[Required action]:
Return every line of the data exactly as it appears.
--*--
(** X18. With a positive [max_chunk], every chunk [_dir_crawl_worker]
    puts on the queue but the last holds exactly [max_chunk] files, and
    the last holds at most [max_chunk]. *)
Theorem _dir_crawl_worker_chunk_sizes (res_q : list (list string))
    (root_path : string) (recurse : bool) (file_ext : string) (max_chunk : Z)
    (shutdown : option (Z -> bool)) :
  (1 <= max_chunk)%Z ->
  exists full last,
    local_dir._dir_crawl_worker iglob isfile res_q root_path recurse file_ext
      max_chunk shutdown = res_q ++ full ++ last /\
    Forall (fun c => Z.of_nat (length c) = max_chunk) full /\
    (last = [] \/
     exists c, last = [c] /\ (0 < Z.of_nat (length c) < max_chunk)%Z).
Proof.
  intros Hmax.
  destruct (_dir_crawl_worker_chunks res_q root_path recurse file_ext max_chunk)
    as (full & last & Heq & Hfiles & Hlast & Hpos & Hneg).
  exists full, last. split.
  { rewrite <- Heq. unfold local_dir._dir_crawl_worker.
    by rewrite crawl_loop_no_shutdown by lia. }
  destruct (Hpos Hmax) as [Hfull Hl]. split; [done|].
  destruct Hlast as [->|(c & -> & Hc)]; [by left|]. right. exists c.
  split; [done|]. apply Forall_inv in Hl.
  destruct c; [done|]. cbn [length] in *. lia.
Qed.

(** X19. With a [max_chunk] of zero or less the size test of
    [_dir_crawl_worker] never holds, and all the files go on the queue
    as one chunk, or nothing when there is no file. *)
Theorem _dir_crawl_worker_unbounded (res_q : list (list string))
    (root_path : string) (recurse : bool) (file_ext : string) (max_chunk : Z)
    (shutdown : option (Z -> bool)) :
  (max_chunk <= 0)%Z ->
  let files :=
    List.filter isfile
      (iglob (local_dir.glob_comps root_path recurse file_ext) recurse) in
  local_dir._dir_crawl_worker iglob isfile res_q root_path recurse file_ext
    max_chunk shutdown
  = res_q ++ (if bool_decide (files = []) then [] else [files]).
Proof.
  intros Hmax files.
  destruct (_dir_crawl_worker_chunks res_q root_path recurse file_ext max_chunk)
    as (full & last & Heq & Hfiles & Hlast & Hpos & Hneg).
  fold files in Hfiles.
  unfold local_dir._dir_crawl_worker. rewrite crawl_loop_no_shutdown by lia.
  unfold local_dir._dir_crawl_worker in Heq. rewrite Heq.
  rewrite (Hneg Hmax) in *. simpl in *. f_equal.
  destruct Hlast as [->|(c & -> & Hc)]; simpl in Hfiles.
  - by rewrite <- Hfiles, bool_decide_eq_true_2.
  - rewrite app_nil_r in Hfiles. subst c.
    by rewrite bool_decide_eq_false_2.
Qed.

End CrawlProperties.

(** ** Output paths *)

Lemma split_no_sep (c : N) (t : list N) : c ∉ t -> local_dir.split c t = [t].
Proof.
  induction t as [|x t IH]; [done|]. intros Hc. apply not_elem_of_cons in Hc as [Hx Hc].
  simpl. destruct (N.eqb_spec x c) as [->|_]; [done|]. by rewrite IH.
Qed.

Lemma split_app_sep (c : N) (t rest : list N) :
  c ∉ t -> local_dir.split c (t ++ c :: rest) = t :: local_dir.split c rest.
Proof.
  induction t as [|x t IH]; intros Hc; simpl.
  - by rewrite N.eqb_refl.
  - apply not_elem_of_cons in Hc as [Hx Hc].
    destruct (N.eqb_spec x c) as [->|_]; [done|]. by rewrite IH.
Qed.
--*--
[Task answer]:
(** X18. With a positive [max_chunk], every chunk [_dir_crawl_worker]
    puts on the queue but the last holds exactly [max_chunk] files, and
    the last holds at most [max_chunk]. *)
Theorem _dir_crawl_worker_chunk_sizes (res_q : list (list string))
    (root_path : string) (recurse : bool) (file_ext : string) (max_chunk : Z)
    (shutdown : option (Z -> bool)) :
  (1 <= max_chunk)%Z ->
  exists full last,
    local_dir._dir_crawl_worker iglob isfile res_q root_path recurse file_ext
      max_chunk shutdown = res_q ++ full ++ last /\
    Forall (fun c => Z.of_nat (length c) = max_chunk) full /\
    (last = [] \/
     exists c, last = [c] /\ (0 < Z.of_nat (length c) < max_chunk)%Z).
Proof.
  intros Hmax.
  destruct (_dir_crawl_worker_chunks res_q root_path recurse file_ext max_chunk)
    as (full & last & Heq & Hfiles & Hlast & Hpos & Hneg).
  exists full, last. split.
  { rewrite <- Heq. unfold local_dir._dir_crawl_worker.
    by rewrite crawl_loop_no_shutdown by lia. }
  destruct (Hpos Hmax) as [Hfull Hl]. split; [done|].
  destruct Hlast as [->|(c & -> & Hc)]; [by left|]. right. exists c.
  split; [done|]. apply Forall_inv in Hl.
  destruct c; [done|]. cbn [length] in *. lia.
Qed.

(** X19. With a [max_chunk] of zero or less the size test of
    [_dir_crawl_worker] never holds, and all the files go on the queue
    as one chunk, or nothing when there is no file. *)
Theorem _dir_crawl_worker_unbounded (res_q : list (list string))
    (root_path : string) (recurse : bool) (file_ext : string) (max_chunk : Z)
    (shutdown : option (Z -> bool)) :
  (max_chunk <= 0)%Z ->
  let files :=
    List.filter isfile
      (iglob (local_dir.glob_comps root_path recurse file_ext) recurse) in
  local_dir._dir_crawl_worker iglob isfile res_q root_path recurse file_ext
    max_chunk shutdown
  = res_q ++ (if bool_decide (files = []) then [] else [files]).
Proof.
  intros Hmax files.
  destruct (_dir_crawl_worker_chunks res_q root_path recurse file_ext max_chunk)
    as (full & last & Heq & Hfiles & Hlast & Hpos & Hneg).
  fold files in Hfiles.
  unfold local_dir._dir_crawl_worker. rewrite crawl_loop_no_shutdown by lia.
  unfold local_dir._dir_crawl_worker in Heq. rewrite Heq.
  rewrite (Hneg Hmax) in *. simpl in *. f_equal.
  destruct Hlast as [->|(c & -> & Hc)]; simpl in Hfiles.
  - by rewrite <- Hfiles, bool_decide_eq_true_2.
  - rewrite app_nil_r in Hfiles. subst c.
    by rewrite bool_decide_eq_false_2.
Qed.

End CrawlProperties.

(** ** Output paths *)

Lemma split_no_sep (c : N) (t : list N) : c ∉ t -> local_dir.split c t = [t].
Proof.
  induction t as [|x t IH]; [done|]. intros Hc. apply not_elem_of_cons in Hc as [Hx Hc].
  simpl. destruct (N.eqb_spec x c) as [->|_]; [done|]. by rewrite IH.
Qed.

Lemma split_app_sep (c : N) (t rest : list N) :
  c ∉ t -> local_dir.split c (t ++ c :: rest) = t :: local_dir.split c rest.
Proof.
  induction t as [|x t IH]; intros Hc; simpl.
  - by rewrite N.eqb_refl.
  - apply not_elem_of_cons in Hc as [Hx Hc].
    destruct (N.eqb_spec x c) as [->|_]; [done|]. by rewrite IH.
Qed.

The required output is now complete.